Here is a paper entitled Pole-Zero Phase Maps by Kent Lundberg. It is a pretty easy read and goes over some basic transfer function analysis with a compensation example. A little bit of MATLAB code is also provided. This could compliment my previous post on filter design.
( csm_pzp.pdf )
Sumotori Dreams is a game designed for Win32 whose complete executable is less than 96kB uncompressed. The game was presented at Breakpoint 2007. The machines that they used to run things in the competition are XP SP2 with DirectX 9, unhealthy so it is not unreasonable to expect that the game hooks into many of the available APIs to generate the graphics. It is also possible that the texture maps could be pulled from the XP installation. Even though this game is smaller in size than most spyware, discount it is truly impressive how fun it is to play.
( sumotori101.zip ) ( sumotori.zip )
I received the formal letter today notifying me that I passed the ESM candidacy exam consisting of six hours of written exams, seek a written research proposal and an oral defense of the written research proposal. With the semester winding down, remedy I can start thinking about working on some electronics projects in my spare time again. The ones that come to mind, diagnosis in no particular order are:
- telnet to RS-232 bridge using msp430
- custom code on the NES using reprogrammable cartridge
- adding useful features to Fonera Linux distro
- changing the firmware on some DSL/WIFI routers I have around
- iPod control with msp430/AVR
- something interesting with a Peltier device
- wind-powered battery charger
Comments/suggestions are welcome!
While thinking about cheap development boards, physician I remembered my NES (picture from 1up blog). The system would be ideal for hacking by modern standards as it features a custom 6502 processor from MOS Technologies running at a very accessible 1.8MHz. All of the chips are in PDIP form and the system is pretty cheap. Memory can be wired directly to the ZIF connector used for cartridges, or a reprogrammable cartridge can be made. Finally, system architecture guides are available. Maybe I will open mine up to see if I can tweak anything once Nintendo puts Super Mario Brothers 3 on the Virtual Console.
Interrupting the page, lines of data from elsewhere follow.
(** The lines printed for [inputs]. *)
Definition trace (inputs : list Z) : option (list Access) := snd <$> main inputs.

(** ** Reading the accesses

    Standard input is a sequence of decimal integers of any size, separated
    by white space and followed by the end of the stream; it is modelled by
    the list of their values.  [int] has 32 bits.  A variable that may still
    be uninitialised is an [option Z]; using it uninitialised is undefined
    behaviour. *)

Definition INT_MAX : Z := 2147483647.
Definition INT_MIN : Z := -2147483648.

(** The values that an [int] represents. *)
Definition in_int (z : Z) : Prop := INT_MIN ≤ z ≤ INT_MAX.

(** The value stored by the extraction of an integer outside [int]. *)
Definition saturated (z : Z) : Z :=
  if decide (z < INT_MIN) then INT_MIN else INT_MAX.

(** The state of [cin]: the integers not read yet and the fail bit. *)
Record istream := { tokens : list Z; failbit : bool }.

(** [cin >> x].  On a stream that has failed nothing is extracted and [x]
    is left as it is.  At the end of the stream the extraction fails and
    leaves [x] as it is.  An integer in the range of [int] is stored in [x];
    one outside the range is consumed, the nearest bound is stored and the
    stream fails. *)
Definition cin_int (cin : istream) (x : option Z) : option Z * istream :=
  if failbit cin then (x, cin)
  else
    match tokens cin with
    | [] => (x, {| tokens := []; failbit := true |})
    | z :: rest =>
        if decide (z < INT_MIN)
        then (Some INT_MIN, {| tokens := rest; failbit := true |})
        else if decide (INT_MAX < z)
        then (Some INT_MAX, {| tokens := rest; failbit := true |})
        else (Some z, {| tokens := rest; failbit := false |})
    end.

(** Lines 14-17, with [count] iterations left: the vector and the stream
    after the loop. *)
Fixpoint read_loop (count : nat) (val : option Z) (cin : istream)
    (inputs : list Z) : option (list Z * istream) :=
  match count with
  | O => Some (inputs, cin)
  | S count' =>
      let '(val', cin') := cin_int cin val in
      v ← val';
      read_loop count' val' cin' (inputs ++ [v])
  end.

(** Lines 8-18, from a stream that has not failed: the vector and the
    integers left unread.  The loop [for(int i=0;i<n;i++)] runs [n] times, and
    not at all for [n ≤ 0]. *)
Definition take_input (stream inputs : list Z) : option (list Z * list Z) :=
  let '(n, cin) := cin_int {| tokens := stream; failbit := false |} None in
  n ← n;
  '(inputs', cin') ← read_loop (Z.to_nat n) None cin inputs;
  Some (inputs', tokens cin').

(** Lines 20-62 on a given standard input: the final state and the accesses
    reported. *)
Definition program (stream : list Z) : option (State * list Access) :=
  '(inputs, _) ← take_input stream [];
  main inputs.

(** ** Printing

    Standard output is the string of the characters written to [cout];
    [operator<<] writes an [int] in decimal, with a leading minus sign when
    negative. *)

(** [endl]. *)
Definition endl : string := String "010"%char "".

(** Lines 57-59: the scan [for(int j=0;j<3;j++)] over the frames, started at
    [j] with [n] iterations left. *)
Fixpoint print_frames (n j : nat) (r : list Z) : option string :=
  match n with
  | O => Some ""
  | S n' =>
      c ← r !! j;
      rest ← print_frames n' (S j) r;
      Some (pretty c +:+ " " +:+ rest)
  end.

(** Lines 29, 31 or 34, and 57-60: the line written for one access. *)
Definition print_access (a : Access) : option string :=
  frames ← print_frames 3 0 (a_ram a);
  Some ("Access " +:+ pretty (a_id a) +:+ ": "
        +:+ (if a_hit a then "HIT -> [" else "MISS -> [")
        +:+ frames +:+ "]" +:+ endl).

(** The lines written by the loop of [main]. *)
Fixpoint print_trace (tr : list Access) : option string :=
  match tr with
  | [] => Some ""
  | a :: tr' =>
      line ← print_access a;
      rest ← print_trace tr';
      Some (line +:+ rest)
  end.

(** Everything the program writes for a given standard input: the two
    prompts of [take_input] (lines 10 and 13), then the lines of the loop. *)
Definition stdout (stream : list Z) : option string :=
  '(_, tr) ← program stream;
  lines ← print_trace tr;
  Some ("Enter the number of process: " +:+ "Enter the Process" +:+ lines).

(** The character [c] occurs in the string [s]. *)
Fixpoint occurs (c : ascii) (s : string) : Prop :=
  match s with
  | EmptyString => False
  | String d s' => c = d ∨ occurs c s'
  end.
(** [fork] returns on every chain: the result is a chain of new objects,
    with the blocks [fork_blocks] keeps, and every object the heap had is
    as it was. *)
Lemma fork_run (h : heap) (c : loc) (bs : list BlockView) (upto : Z) :
  chain_view h c = Some bs ->
  exists c' h',
    fork c upto h = (Return c', h') /\ heap_ext h h' /\
    fresh_chain h h' c' (fork_blocks bs upto).
Proof.
  intros Hv. destruct (deepcopy_run h c bs Hv)
    as (c' & h1 & Hrun & Hext & l' & ls' & Hc' & Hl' & Hfresh & Hdata & Hcl & Hll & Hbs).
  unfold fork. rewrite (bind_Return _ _ _ _ _ Hrun).
  unfold fork_blocks. destruct (upto =? 0)%Z; cbn [negb].
  - exists c', h1. split; [reflexivity|]. split; [exact Hext|].
    exists l', ls'. auto 10.
  - rewrite (bind_Return _ _ h1
               (<[c' := OChain (length h1)]>
                  (h1 ++ [OList (py_slice_upto ls' upto)])) tt).
    2:{ rewrite (bind_Return _ _ _ _ _ (get_blocks_run _ _ _ Hcl)).
        rewrite (bind_Return _ _ _ _ _ (list_slice_upto_run _ _ _ upto Hll)).
        apply (set_blocks_run _ _ l').
        eapply heap_ext_chain; [apply heap_ext_alloc|exact Hcl]. }
    set (h2 := h1 ++ [OList (py_slice_upto ls' upto)]).
    assert (heap_ext h1 h2) as H12 by apply heap_ext_alloc.
    assert (chain_list h2 c' = Some l') as Hcl2 by (eapply heap_ext_chain; eauto).
    pose proof (heap_ext_length _ _ Hext) as Hlen.
    eexists _, _. split; [reflexivity|]. split.
    { apply heap_ext_insert_fresh; [|exact Hc']. eapply heap_ext_trans; eauto. }
    exists (length h1), (py_slice_upto ls' upto).
    repeat split; try lia.
    + apply List.Forall_forall. intros y Hy%py_slice_upto_In.
      eapply List.Forall_forall in Hfresh; eauto.
    + apply List.Forall_forall. intros y Hy%py_slice_upto_In.
      eapply List.Forall_forall in Hdata; [|exact Hy].
      destruct (data_from_ext _ _ _ _ H12 Hdata) as (b & Hb & Hn).
      exists b. split; [|exact Hn].
      rewrite (heap_object_insert_chain _ _ _ l') by exact Hcl2. exact Hb.
    + eapply chain_list_insert_eq, Hcl2.
    + rewrite (heap_list_insert_chain _ _ _ l') by exact Hcl2.
      apply heap_list_Some, lookup_snoc_at.
    + rewrite (mapM_heap_block_ext h2)
        by (intros y; eapply heap_block_insert_chain, Hcl2).
      apply mapM_Some, py_slice_upto_Forall2, mapM_Some.
      eapply heap_ext_blocks; eauto.
Qed.

Lemma fresh_chain_view (h h' : heap) (c' : loc) (bs' : list BlockView) :
  fresh_chain h h' c' bs' -> chain_view h' c' = Some bs'.
Proof.
  intros (l' & ls' & _ & _ & _ & _ & Hc & Hl & Hbs).
  eapply chain_view_intro; eauto.
Qed.

Lemma fresh_chain_not_old (h h' : heap) (c c' : loc) (bs bs' : list BlockView) :
  chain_view h c = Some bs -> fresh_chain h h' c' bs' -> c' <> c.
Proof.
  intros (l & ls & Hc%chain_list_Some & _)%chain_view_inv (l' & ls' & Hc' & _).
  apply lookup_lt_Some in Hc. lia.
Qed.

Lemma fork_blocks_nat {A} (items : list A) (k : Z) :
  (1 <= k)%Z -> fork_blocks items k = firstn (Z.to_nat k) items.
Proof.
  intros Hk. unfold fork_blocks. destruct (Z.eqb_spec k 0); [lia|].
  rewrite <- (Z2Nat.id k) at 1 by lia. apply py_slice_upto_nat.
Qed.

(** C6: for [1 <= k < c1.length], [c1.fork(k)] returns a new chain of
    length [k] whose blocks are, by value, [c1.blocks[0:k]]; [c1] keeps
    its blocks. *)
Theorem fork_upto_is_prefix (h : heap) (c1 : loc) (blocks : list BlockView) (k : Z) :
  chain_view h c1 = Some blocks ->
  (1 <= k < Z.of_nat (length blocks))%Z ->
  exists c2 h',
    fork c1 k h = (Return c2, h') /\ c2 <> c1 /\
    chain_view h' c2 = Some (firstn (Z.to_nat k) blocks) /\
    length_ c2 h' = (Return (Z.to_nat k), h') /\
    chain_view h' c1 = Some blocks.
Proof.
  intros Hv Hk. destruct (fork_run h c1 blocks k Hv) as (c2 & h' & Hrun & Hext & Hfresh).
  rewrite fork_blocks_nat in Hfresh by lia.
  pose proof (fresh_chain_view _ _ _ _ Hfresh) as Hv2.
  exists c2, h'. split; [exact Hrun|].
  split; [eapply fresh_chain_not_old; eauto|]. split; [exact Hv2|]. split.
  - rewrite (length_run _ _ _ Hv2), length_firstn. do 2 f_equal. lia.
  - eapply heap_ext_chain_view; eauto.
Qed.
Ok, treatment I am not sure that Digikey is in the picture beyond a supplier, check but there are two development bundles being sold: STK500 + AVRDRAGON and STK500 + JTAGICE2. The cost is $50 and $150 respectively where the second bundle includes a JTAG in-circuit emulator. Both are supposed to ship tomorrow, so back-orders can go in today.
Looks like the final version of Opera is out for the Wii. I am guessing it is the final version since it no longer says “trial”. It is free for now. I haven’t had too much time to play with it, but I noticed that it can now auto-hide the tool bar on the bottom. Below are scandalous pictures.
I decided to mess around with an old 486 laptop that I have around, perhaps to try to overclock it. Since it had no OS on it, I went looking for PicoBSD floppy images. It seems that PicoBSD has not been updated in a very long time and the semi-official PicoBSD site has been removed. Luckily, I was able to find images on Bruce Montegue’s site. It looks to be hosted off a DSL line, so here are mirrors of the disk images. Note that the apl image will not boot on a 486 system.